Disney To Stop Payment To 100,000 Workers To Save Money

The Walt Disney Co. plans to stop paying more than 100,000 employees, mainly cast members, this week in its efforts to save more cash as the coronavirus or Covid-19 lockdown continues, the Financial Times reported.

The affected employees are asked to seek state benefits, while Disney will continue to provide full healthcare benefits for staff placed on unpaid leave.

The entertainment major expects the suspension of pay to nearly half of its workforce would help save up to $500 million per month across its theme parks and hotels.

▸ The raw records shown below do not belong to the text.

(* ===== verification/RateLimit.v ===== *)
(** * The wake-rate limiter

    src/pkg/sched/rate_limit.go: the per-app and per-account token buckets that throttle wakes, and
    the check of Engine.admitAndDispatch that consults both ([admit_wake]).  Each method runs under the
    limiter's mutex and is one step; the clock is an argument.  Tokens are float64 ([Float64]), so the
    bounds below hold for the arithmetic the code executes, not for exact rationals.  A bucket map is
    analysed on its own as a sequence of [consume] operations ([run_ops]); the limiter is two such
    maps. *)

From S2P Require Import Prelude Api Float64.
#[local] Open Scope Z_scope.
#[local] Open Scope go_scope.

Module RateLimit.
Import Float64.

Record wakeBucket := mkBucket {
  tokens : Q;
  rpm : Q;
  burst : Q;
  last : Time;
}.

#[local] Abbreviation buckets := (gmap string wakeBucket).

Record WakeRateLimiter := mkLimiter {
  appBuckets : buckets;
  acctBuckets : buckets;
  noop : bool;
}.

Definition NewWakeRateLimiter : WakeRateLimiter := mkLimiter ∅ ∅ false.

(** The bucket as [consume] finds it: created full, or refilled since its last use and capped. *)
Definition refill (now : Time) (b : option wakeBucket) (rpm burst : Q) : wakeBucket :=
  match b with
  | None => mkBucket burst rpm burst now
  | Some b =>
      let t := fadd (tokens b) (fmul (Minutes (time_sub now (last b))) rpm) in
      mkBucket (if flt burst t then burst else t) rpm burst now
  end.

Definition consume (now : Time) (m : buckets) (id : string) (rpm burst : Q) : bool * buckets :=
  let b := refill now (m !! id) rpm burst in
  if fle 1 (tokens b) then (true, <[id := mkBucket (fsub (tokens b) 1) rpm burst now]> m)
  else (false, <[id := b]> m).

Definition AllowWakeApp (now : Time) (l : WakeRateLimiter) (appID plan : string)
  : bool * WakeRateLimiter :=
  if noop l then (true, l)
  else match LimitsFor plan with
       | None => (false, l)
       | Some limits =>
           let burst := Limits.WakeBurstPerApp limits in
           if burst <=? 0 then (false, l)
           else let '(ok, m) := consume now (appBuckets l) appID (of_int burst) (of_int burst) in
                (ok, mkLimiter m (acctBuckets l) (noop l))
       end.

Definition AllowWakeAccount (now : Time) (l : WakeRateLimiter) (accountID plan : string)
  : bool * WakeRateLimiter :=
  if noop l then (true, l)
  else match LimitsFor plan with
       | None => (false, l)
       | Some limits =>
           let burst := Limits.WakeBurstPerAccount limits in
           if burst <=? 0 then (false, l)
           else let '(ok, m) := consume now (acctBuckets l) accountID (of_int burst) (of_int burst) in
                (ok, mkLimiter (appBuckets l) m (noop l))
       end.

Definition ForgetApp (l : WakeRateLimiter) (appID : string) : WakeRateLimiter :=
  mkLimiter (delete appID (appBuckets l)) (acctBuckets l) (noop l).
Definition ForgetAccount (l : WakeRateLimiter) (accountID : string) : WakeRateLimiter :=
  mkLimiter (appBuckets l) (delete accountID (acctBuckets l)) (noop l).
Definition BucketCount (l : WakeRateLimiter) : Z :=
  Z.of_nat (size (appBuckets l)) + Z.of_nat (size (acctBuckets l)).
Definition ForgetAll (l : WakeRateLimiter) : Z * WakeRateLimiter :=
  (BucketCount l, mkLimiter ∅ ∅ (noop l)).

(** The check of admitAndDispatch: the account bucket is asked only when the app bucket agreed. *)
Definition admit_wake (now : Time) (l : WakeRateLimiter) (appID accountID plan : string)
  : bool * WakeRateLimiter :=
  let '(a, l1) := AllowWakeApp now l appID plan in
  if negb a then (false, l1)
  else AllowWakeAccount now l1 accountID plan.

(** ** Runs *)

Record call := mkCall { at_ : Time; cApp : string; cAccount : string; cPlan : string }.

Fixpoint run (l : WakeRateLimiter) (cs : list call) : list (call * bool) * WakeRateLimiter :=
  match cs with
  | [] => ([], l)
  | c :: cs =>
      let '(ok, l1) := admit_wake (at_ c) l (cApp c) (cAccount c) (cPlan c) in
      let '(log, l2) := run l1 cs in ((c, ok) :: log, l2)
  end.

Earlier, the company had said it would furlough certain non-essential US employees starting April 19, and urged them to apply for the extra $600 a week of federal support available through the Government’s $2 trillion coronavirus stimulus package. Meanwhile, all affected workers will remain Disney employees through the furlough period.

In Florida, which is home to more than 70,000 cast members in Orlando Disney parks, the state unemployment payments are up to $275 a week for 12 weeks.

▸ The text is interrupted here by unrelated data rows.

Lemma warm_run_ttl w ss : ttl (run w ss) = ttl w.
Proof. induction ss as [|s ss IH] using rev_ind; [done|]. by rewrite warm_run_snoc, exec_ttl. Qed.

Lemma record_changed w now appID node :
  (RecordWakeIfChanged w now appID node).2 = RecordWake w now appID node.
Proof. unfold RecordWakeIfChanged, RecordWake. repeat case_match; done. Qed.

(** The cache holds the last wake of every app, or has evicted one that is expired at [now]. *)
Definition tracks (now : Time) (w : t) (appID : string) (e : option warmEntry) : Prop :=
  m w !! appID = e ∨ m w !! appID = None ∧ ∃ e', e = Some e' ∧ ttl w < time_sub now (lastSeen e').

Lemma time_sub_mono t t' u : t ≤ t' → time_sub t u ≤ time_sub t' u.
Proof. unfold time_sub. lia. Qed.

Lemma run_tracks t0 ss now appID :
  appID ≠ EmptyString → Forall (λ s, ∀ u, step_time s = Some u → u ≤ now) ss →
  tracks now (run (NewWarmAffinity t0) ss) appID (last_wake appID ss).
Proof.
  intros Hne. induction ss as [|s ss IH] using rev_ind; intros Hf; [by left|].
  apply Forall_app in Hf as [Hf [Hs _]%Forall_cons]. specialize (IH Hf).
  rewrite warm_run_snoc, last_wake_snoc. set (w := run _ ss) in *. unfold tracks in *. rewrite exec_ttl.
  destruct s as [u a node|u a|a]; simpl.
  - rewrite record_changed. unfold RecordWake. destruct (String.eqb_spec a EmptyString) as [->|Ha]; simpl.
    { by destruct appID. }
    destruct (String.eqb node EmptyString); simpl; [by rewrite andb_false_r|]. rewrite andb_true_r.
    destruct (String.eqb_spec a appID) as [->|]; [left; by rewrite lookup_insert_eq|].
    by rewrite lookup_insert_ne.
  - unfold LastWarmNode. destruct (String.eqb a EmptyString); [done|].
    destruct (m w !! a) as [e|] eqn:Ee; [|done]. destruct (Z.ltb_spec (ttl w) (time_sub u (lastSeen e))); [|done].
    simpl. destruct (decide (a = appID)) as [->|]; [|by rewrite lookup_delete_ne].
    right. split; [by rewrite lookup_delete_eq|]. destruct IH as [<-|[? _]]; [|congruence].
    exists e. split; [done|]. specialize (Hs u eq_refl). pose proof (time_sub_mono _ _ (lastSeen e) Hs). lia.
  - unfold Forget. destruct (String.eqb_spec a appID) as [->|Ha].
    + rewrite (proj2 (String.eqb_neq _ _)) by done. left. simpl. by rewrite lookup_delete_eq.
    + destruct (String.eqb a EmptyString); [done|]. simpl. by rewrite lookup_delete_ne.
Qed.

(** the affinity cache remembers exactly the last wake. After any history of wakes, reads and drops
    whose clock readings do not pass the present, the hint for an app is the node of its last wake that
    no Forget dropped, as long as that wake is at most a TTL old, and there is none otherwise; the
    evictions done by earlier reads never change an answer. *)
Theorem warm_affinity_exact t0 ss now appID :
  appID ≠ EmptyString → Forall (λ s, ∀ u, step_time s = Some u → u ≤ now) ss →
  let w := run (NewWarmAffinity t0) ss in
  (LastWarmNode w now appID).1
  = match last_wake appID ss with
    | Some e => if ttl w <? time_sub now (lastSeen e) then (EmptyString, false) else (nodeID e, true)
    | None => (EmptyString, false)
    end.
Proof.
  intros Hne Hf w. pose proof (run_tracks t0 ss now appID Hne Hf) as Ht. fold w in Ht.
  unfold LastWarmNode. rewrite (proj2 (String.eqb_neq _ _) Hne).
  destruct Ht as [->|(-> & e & -> & Hlt)].
  - destruct (last_wake appID ss) as [e|]; [|done]. by destruct (_ <? _).
  - by rewrite (proj2 (Z.ltb_lt _ _) Hlt).
Qed.

Lemma warm_affinity_exact_witness :
  let ss := [Wake 0 "app" "n1"; Wake Minute "app" "n2"; Read (2 * Minute) "app"] in
  let w := run (NewWarmAffinity 0) ss in
  (LastWarmNode w (20 * Minute) "app").1 = ("n2"%string, true) ∧
  (LastWarmNode w (40 * Minute) "app").1 = (EmptyString, false).
Proof.
  split.
  - rewrite (warm_affinity_exact 0 [Wake 0 "app" "n1"; Wake Minute "app" "n2"; Read (2 * Minute) "app"]
               (20 * Minute) "app"); [by vm_compute|done|].
    repeat constructor; intros u [= <-]; by vm_compute.
  - by vm_compute.
Defined.
End WarmAffinity.

(** ** Upstream affinity *)

Module UpstreamAffinity.

Record entry := mkEntry { preferredRegion : string; scoreMs : Z; observedAt : Time }.

Record t := mkUpstream { ttl : Duration; m : gmap string entry }.

(** A probe row; [RTTMs] is nil on a failed probe. *)
Record probe := mkProbe { Region : string; OK : bool; RTTMs : option Z }.

Definition NewUpstreamAffinity (ttl : Duration) : t :=
  mkUpstream (if ttl <=? 0 then UpstreamAffinityTTL else ttl) ∅.

Definition defaultDeploymentScope : string := "default".
Definition appDeploymentKeySep : string := String Ascii.zero EmptyString.

Definition appDeploymentKeyOf (appID deploymentScope : string) : string :=
  let deploymentScope := if String.eqb deploymentScope EmptyString then defaultDeploymentScope
                         else deploymentScope in
  String.append appID (String.append appDeploymentKeySep deploymentScope).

Further, at Disneyland Paris, Disney will stop salary payments for most of the 17,000 staff, who will be placed on France’s “partial activity scheme”, in which the government will cover up to 84 percent of their net salary.

Disney had temporarily closed its theme parks and hotels in the US and Europe in mid-March in its fight to stop the spread of coronavirus. The company also halted its TV and film production, closed movie theaters and delayed film releases. Despite this, Disney had committed to full pay and benefits for all employees through April 18.

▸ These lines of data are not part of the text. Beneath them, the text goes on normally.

(* ===== verification/Rebalance.v ===== *)
(** * Moving apps between schedulers

    Module [Pressure] is the sliding window of capacity refusals (src/pkg/sched/pressure_aggregator.go).
    Module [Rebalance] is the ownership column of the apps table (ListOrphanedApps and ReassignAppOwner
    of src/pkg/state/memstore.go), RebalanceOrphanedApps and RebalancePressuredApps of
    src/pkg/sched/engine.go, and the two watchers that call them (rebalancer.go, pressure_rebalancer.go).
    The peer searches are those of [Placement].  Other schedulers write the same column: between a read
    and the write that depends on it a list of their writes is applied, so a theorem over all such lists
    is a theorem over all interleavings. *)

From S2P Require Import Prelude Api Admission Capacity Placement.
#[local] Open Scope go_scope.

(** ** Capacity pressure *)

Module Pressure.

Record PressureAggregator := mkAgg {
  window : Duration;
  maxEventsPerApp : Z;
  events : gmap string (list Z);            (* app -> times of refusals *)
}.

Definition NewPressureAggregator : PressureAggregator := mkAgg (60 * Second) 100000 ∅.

(** The entries at or after the cutoff, in order. *)
Definition keep (cutoff : Z) (slice : list Z) : list Z := filter (λ ts : Z, cutoff ≤ ts) slice.

Definition IncAtCapacity (a : PressureAggregator) (appID : string) (t : Time) : PressureAggregator :=
  let slice := default [] (events a !! appID) in
  let cutoff := time_add t (- window a) in
  let slice := keep cutoff slice ++ [t] in
  let n := Z.of_nat (length slice) in
  let slice := if maxEventsPerApp a <? n then drop (Z.to_nat (n - maxEventsPerApp a)) slice else slice in
  mkAgg (window a) (maxEventsPerApp a) (<[appID := slice]> (events a)).

Definition Count (a : PressureAggregator) (appID : string) (t : Time) : Z :=
  Z.of_nat (length (keep (time_add t (- window a)) (default [] (events a !! appID)))).

Definition prune (cutoff : Time) (slice : list Z) : option (list Z) :=
  match keep cutoff slice with [] => None | kept => Some kept end.

Definition PressuredApps (a : PressureAggregator) (threshold : Z) (t : Time)
  : list string * PressureAggregator :=
  let cutoff := time_add t (- window a) in
  let events' := omap (prune cutoff) (events a) in
  let out := (filter (λ e : string * list Z, threshold ≤ Z.of_nat (length e.2)) (map_to_list events')).*1 in
  (go_sort str_ltb out, mkAgg (window a) (maxEventsPerApp a) events').

Definition Reset (a : PressureAggregator) (appID : string) : PressureAggregator :=
  mkAgg (window a) (maxEventsPerApp a) (delete appID (events a)).

Definition ResetAll (a : PressureAggregator) : PressureAggregator :=
  mkAgg (window a) (maxEventsPerApp a) ∅.

(** *** Histories *)

Inductive step :=
| Refused (appID : string) (t : Time)
| Sweep (threshold : Z) (t : Time)
| Moved (appID : string).

Definition exec (a : PressureAggregator) (s : step) : PressureAggregator :=
  match s with
  | Refused appID t => IncAtCapacity a appID t
  | Sweep threshold t => (PressuredApps a threshold t).2
  | Moved appID => Reset a appID
  end.

Definition run (a : PressureAggregator) (ss : list step) : PressureAggregator := foldl exec a ss.

(** The refusals of an app since it was last moved. *)
Definition history (appID : string) (ss : list step) : list Z :=
  foldl (λ acc s, match s with
                  | Refused a t => if String.eqb a appID then acc ++ [t] else acc
                  | Sweep _ _ => acc
                  | Moved a => if String.eqb a appID then [] else acc
                  end) [] ss.

Definition step_time (s : step) : option Time :=
  match s with Refused _ t => Some t | Sweep _ t => Some t | Moved _ => None end.

Definition times (ss : list step) : list Z := omap step_time ss.

Lemma refusal_run_snoc a ss s : run a (ss ++ [s]) = exec (run a ss) s.
Proof. unfold run. by rewrite foldl_app. Qed.

Lemma refusal_history_snoc appID ss s :
  history appID (ss ++ [s])
  = match s with
    | Refused a t => if String.eqb a appID then history appID ss ++ [t] else history appID ss
    | Sweep _ _ => history appID ss
    | Moved a => if String.eqb a appID then [] else history appID ss
    end.
Proof. unfold history. by rewrite foldl_app. Qed.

Meanwhile, the company protects executive bonus schemes and a $1.5 billion dividend payment due in July.

Disney has already announced various measures to save its cash. The company recently said its Chairman and former Chief Executive Robert Iger has agreed to forgo his salary for the year while his successor, CEO Bob Chapek, will take a 50 percent pay cut. The company also reduced base salary among a broad group of its executive level employees.